Soyinka, however, seeks to dispel the notion that ‘Boko Haramism’, as he calls it, is a spontaneous, temporary and isolated problem: “it is a product of decades old political tactics”. Over the last twenty years, “religion has become mixed with politics to create a toxic brew”. Relations between Christians and Muslims in Nigeria have deteriorated as politicians sought grassroots support to buttress their own power. Mixed with the international rise of conservative islam after the Iranianian revolution, “people [politicians] became surrogate ayatollahs in their little religious ponds.”
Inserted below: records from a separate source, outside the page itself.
(** * PDCP transmitter and receiver entities

    A shallow embedding of [pdcp_entity_tx] (lib/pdcp/pdcp_entity_tx.cpp) and
    [pdcp_entity_rx] (lib/pdcp/pdcp_entity_rx.cpp).

    - [uint32_t] values are integers of [Z] in [0, 2^32); every operation
      that can leave that range is wrapped with [u32].
    - A [byte_buffer] is a list of bytes, each an integer in [0, 256).
    - The SDU windows are finite maps from slot index to entry.
    - The notifier interfaces ([lower_dn], [upper_dn], [upper_cn]) are
      recorded as an event log carried in the entity, oldest event first.
    - Loops are unrolled by a counter that is computed from the loop bounds,
      so that every operation is a total function. *)

From Stdlib Require Import ZArith List Bool Lia.
From stdpp Require Import base option list gmap.

Local Open Scope Z_scope.

(** ** Machine integers and buffers *)

Definition u32 (z : Z) : Z := z mod 2 ^ 32.

Definition is_u32 (z : Z) : Prop := 0 <= z < 2 ^ 32.

Abbreviation byte_buffer := (list Z).

(** ** Configuration enumerations (srsran/pdcp/pdcp_config.h) *)

Inductive pdcp_sn_size := size12bits | size18bits.
Inductive pdcp_rb_type := srb | drb.
Inductive pdcp_rlc_mode := um | am.
Inductive pdcp_security_direction := uplink | downlink.

(** A discard timer is a finite number of milliseconds or [infinity]. *)
Inductive pdcp_discard_timer := discard_ms (ms : Z) | discard_infinity.

(** t-Reordering is [ms0], a finite non-zero duration, or [infinity]. *)
Inductive pdcp_t_reordering := ms0 | reordering_ms (ms : Z) | infinity.

Record pdcp_max_count := { notify : Z; hard : Z }.

Definition pdcp_sn_size_to_uint (s : pdcp_sn_size) : Z :=
  match s with size12bits => 12 | size18bits => 18 end.

(** ** COUNT arithmetic (pdcp_entity_tx_rx_base.h, pdcp_sn_util.h) *)

(** Modelled from the spec: the helpers [SN], [HFN], [COUNT],
    [pdcp_sn_cardinality] and [pdcp_window_size] are declared in headers that
    are not part of the sources at hand.  Section 3: COUNT is a 32-bit value
    (HFN, SN) where SN occupies the configured low-order bits and HFN the
    remaining high-order bits; the window size is W = 2^(SN_BITS-1). *)
Definition pdcp_sn_cardinality (s : pdcp_sn_size) : Z :=
  Z.shiftl 1 (pdcp_sn_size_to_uint s).

Definition pdcp_window_size (s : pdcp_sn_size) : Z :=
  Z.shiftl 1 (pdcp_sn_size_to_uint s - 1).

Definition SN (s : pdcp_sn_size) (count : Z) : Z :=
  Z.land count (Z.ones (pdcp_sn_size_to_uint s)).

Definition HFN (s : pdcp_sn_size) (count : Z) : Z :=
  Z.shiftr count (pdcp_sn_size_to_uint s).

Definition COUNT (s : pdcp_sn_size) (hfn sn : Z) : Z :=
  Z.lor (u32 (Z.shiftl hfn (pdcp_sn_size_to_uint s))) sn.

(** The nearest-window rule shared by the receiver (lines 151-160 of
    [handle_data_pdu]) and the transmitter ([notification_count_estimation]):
    the first comparison is carried out on [int64_t], hence on plain
    integers; the second one and the HFN updates are [uint32_t]. *)
Definition count_from_sn (s : pdcp_sn_size) (lower sn : Z) : Z :=
  let window_size := pdcp_window_size s in
  let hfn :=
    if sn <? SN s lower - window_size then u32 (HFN s lower + 1)
    else if u32 (SN s lower + window_size) <=? sn then u32 (HFN s lower - 1)
    else HFN s lower in
  COUNT s hfn sn.

(** ** The SDU window (lib/support/sdu_window_impl.h) *)

(** Modelled from the spec: the window container is not part of the sources
    at hand.  Sections 3 and 9: a fixed-capacity store of optional slots,
    indexed by COUNT modulo the capacity; occupancy of the slot is what
    [has_sn] reports, and the callers compare the COUNT stored in the entry
    to tell a live entry from a stale one.  The map below holds the occupied
    slots, keyed by slot index. *)
Section sdu_window.
Context {T : Type}.
Variable capacity : Z.

Definition slot_of (sn : Z) : Z := sn mod capacity.

Definition has_sn (w : gmap Z T) (sn : Z) : bool :=
  match w !! slot_of sn with Some _ => true | None => false end.

Definition window_at (w : gmap Z T) (sn : Z) : option T := w !! slot_of sn.

Definition add_sn (w : gmap Z T) (sn : Z) (x : T) : gmap Z T :=
  <[slot_of sn := x]> w.

Definition remove_sn (w : gmap Z T) (sn : Z) : gmap Z T :=
  delete (slot_of sn) w.

Definition window_clear (w : gmap Z T) : gmap Z T := ∅.

Definition window_size_of (w : gmap Z T) : nat := size w.
End sdu_window.

(** ** Security context (srsran/security/security.h) *)

Inductive integrity_algorithm := nia0 | nia1 | nia2 | nia3.
Inductive ciphering_algorithm := nea0 | nea1 | nea2 | nea3.

Abbreviation sec_key := (list Z).
Abbreviation sec_mac := (list Z).

Definition sec_mac_len : Z := 4.

(** [k_128_int] and [integ_algo] are optional in the source and dereferenced
    under an assertion; the embedding holds their values. *)
Record sec_128_as_config := {
  k_128_int : sec_key;
  k_128_enc : sec_key;
  integ_algo : integrity_algorithm;
  cipher_algo : ciphering_algorithm
}.

(** The NIA and NEA primitives are external collaborators: pure functions of
    key, COUNT, bearer id, direction and message. *)
Record security_primitives := {
  security_nia1 : sec_key -> Z -> Z -> pdcp_security_direction -> byte_buffer -> sec_mac;
  security_nia2 : sec_key -> Z -> Z -> pdcp_security_direction -> byte_buffer -> sec_mac;
  security_nia3 : sec_key -> Z -> Z -> pdcp_security_direction -> byte_buffer -> sec_mac;
  security_nea1 : sec_key -> Z -> Z -> pdcp_security_direction -> byte_buffer -> byte_buffer;
  security_nea2 : sec_key -> Z -> Z -> pdcp_security_direction -> byte_buffer -> byte_buffer;
  security_nea3 : sec_key -> Z -> Z -> pdcp_security_direction -> byte_buffer -> byte_buffer
}.

Record security_context := {
  integrity_enabled : bool;
  ciphering_enabled : bool;
  sec_cfg : sec_128_as_config
}.

(** ** Bit packing (srsran/support/bit_encoding.h) *)

(** Modelled from the spec: [bit_encoder] and [bit_decoder] are not part of
    the sources at hand.  Section 6: fields are packed big-endian, most
    significant bit first; a buffer is a whole number of bytes, so the last
    byte is padded with zero bits. *)
Fixpoint bits_of (nbits : nat) (v : Z) : list bool :=
  match nbits with
  | O => []
  | S n => Z.testbit v (Z.of_nat n) :: bits_of n v
  end.

Definition bits_value (bs : list bool) : Z :=
  fold_left (fun acc (b : bool) => 2 * acc + (if b then 1 else 0)) bs 0.

Definition byte_to_bits (b : Z) : list bool := bits_of 8 b.

Definition bytes_to_bits (buf : byte_buffer) : list bool :=
  flat_map byte_to_bits buf.

Fixpoint bits_to_bytes_aux (fuel : nat) (bs : list bool) : byte_buffer :=
  match fuel with
  | O => []
  | S n =>
      match bs with
      | [] => []
      | _ => bits_value (take 8 (bs ++ replicate 7 false)) :: bits_to_bytes_aux n (drop 8 bs)
      end
  end.

Definition bits_to_bytes (bs : list bool) : byte_buffer :=
  bits_to_bytes_aux (length bs) bs.

(** [unpack n] reads an [n]-bit field.  When fewer than [n] bits remain the
    read fails, the decoder is exhausted and the caller's variable keeps the
    value it was initialised with. *)
Definition unpack (n : nat) (bs : list bool) : option Z * list bool :=
  if (length bs <? n)%nat then (None, [])
  else (Some (bits_value (take n bs)), drop n bs).

(** Modelled from the spec: section 6 gives the maximum size of a control
    PDU, 9000 bytes; the constant itself is declared in a header that is not
    part of the sources at hand. *)
Definition pdcp_control_pdu_max_size : Z := 9000.

(** Outcome of the buffer operations of one call, which fail only when the
    buffer pool is exhausted. *)
Record buffer_env := {
  deep_copy_ok : bool;
  prepend_ok : bool;
  append_ok : bool
}.

Definition buffers_ok : buffer_env :=
  {| deep_copy_ok := true; prepend_ok := true; append_ok := true |}.

(** ** Transmitter entity (pdcp_entity_tx.cpp) *)

Module pdcp_entity_tx.

Record pdcp_custom_config_tx := {
  rlc_sdu_queue : Z;
  warn_on_drop : bool;
  max_count : pdcp_max_count
}.

Record pdcp_tx_config := {
  rb_type : pdcp_rb_type;
  rlc_mode : pdcp_rlc_mode;
  sn_size : pdcp_sn_size;
  direction : pdcp_security_direction;
  discard_timer : option pdcp_discard_timer;
  status_report_required : bool;
  bearer_id : Z;
  custom : pdcp_custom_config_tx
}.

Record pdcp_tx_state := {
  tx_next : Z;
  tx_trans : Z;
  tx_next_ack : Z
}.

(** An entry of the TX window.  [sdu_discard_timer] is the duration of the
    running discard timer, if one was started. *)
Record pdcp_tx_sdu_info := {
  count : Z;
  sdu : byte_buffer;
  sdu_discard_timer : option Z
}.

Record tx_metrics := {
  num_sdus : Z;
  num_sdu_bytes : Z;
  num_pdus : Z;
  num_pdu_bytes : Z;
  num_discard_timeouts : Z
}.

(** Calls made on the lower-layer data notifier and on the upper-layer
    control notifier. *)
Inductive tx_event :=
| on_new_pdu (buf : byte_buffer) (is_retx : bool)
| on_discard_pdu (sn : Z)
| on_protocol_failure
| on_max_count_reached.

Record entity := {
  st : pdcp_tx_state;
  tx_window : gmap Z pdcp_tx_sdu_info;
  max_count_notified : bool;
  max_count_overflow : bool;
  sec : security_context;
  metrics : tx_metrics;
  out : list tx_event
}.

Definition set_st (e : entity) (s : pdcp_tx_state) : entity :=
  {| st := s; tx_window := tx_window e;
     max_count_notified := max_count_notified e;
     max_count_overflow := max_count_overflow e;
     sec := sec e; metrics := metrics e; out := out e |}.

Definition set_tx_window (e : entity) (w : gmap Z pdcp_tx_sdu_info) : entity :=
  {| st := st e; tx_window := w;
     max_count_notified := max_count_notified e;
     max_count_overflow := max_count_overflow e;
     sec := sec e; metrics := metrics e; out := out e |}.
Soyinka links this rise of religious radicalism with another blight of modern Nigeria: impunity.  This word is often associated with a failure to prosecute powerful individuals guilty of corruption. However, Soyinka argues that it extends far beyond this to include those who engage in violent sectarian action – beatings and lynchings – in the name of religion, and survive unpunished by the legal system. “Boko Haramism”, says Soyinka, “began with the culture of impunity on religious grounds.”
Soyinka asserts that “When the first northern governor declared his state theocratic we should have said ‘No!…but the President, seeking an unconstitutional third term, needed votes from the north.” But whilst Boko Haram may have its origins within the ‘Almajiri’ foot soldiers of northern politicians, something then happened that they did not expect. The foot soldiers turned on their political mentors, forming the wild and uncontrolled movement we see today.
The insurgency has now grown beyond the capacity of the Nigerian state to control. The government and army “cannot handle it” and perhaps, should not even be expected to: it is “the responsibility of the global community. A crime against humanity has been committed.”
Soyinka calls for a new generation of Nigerians, artists or otherwise, to step up and accept leadership, for his time has now passed. It is the task of a new generation to “respond to those who think they have a divine right to mess up our lives.” But in truth, few have the wit, energy and wisdom of Soyinka to address such a problem in so convincing a style. Wole may be nearly 80, but he is certainly not done yet.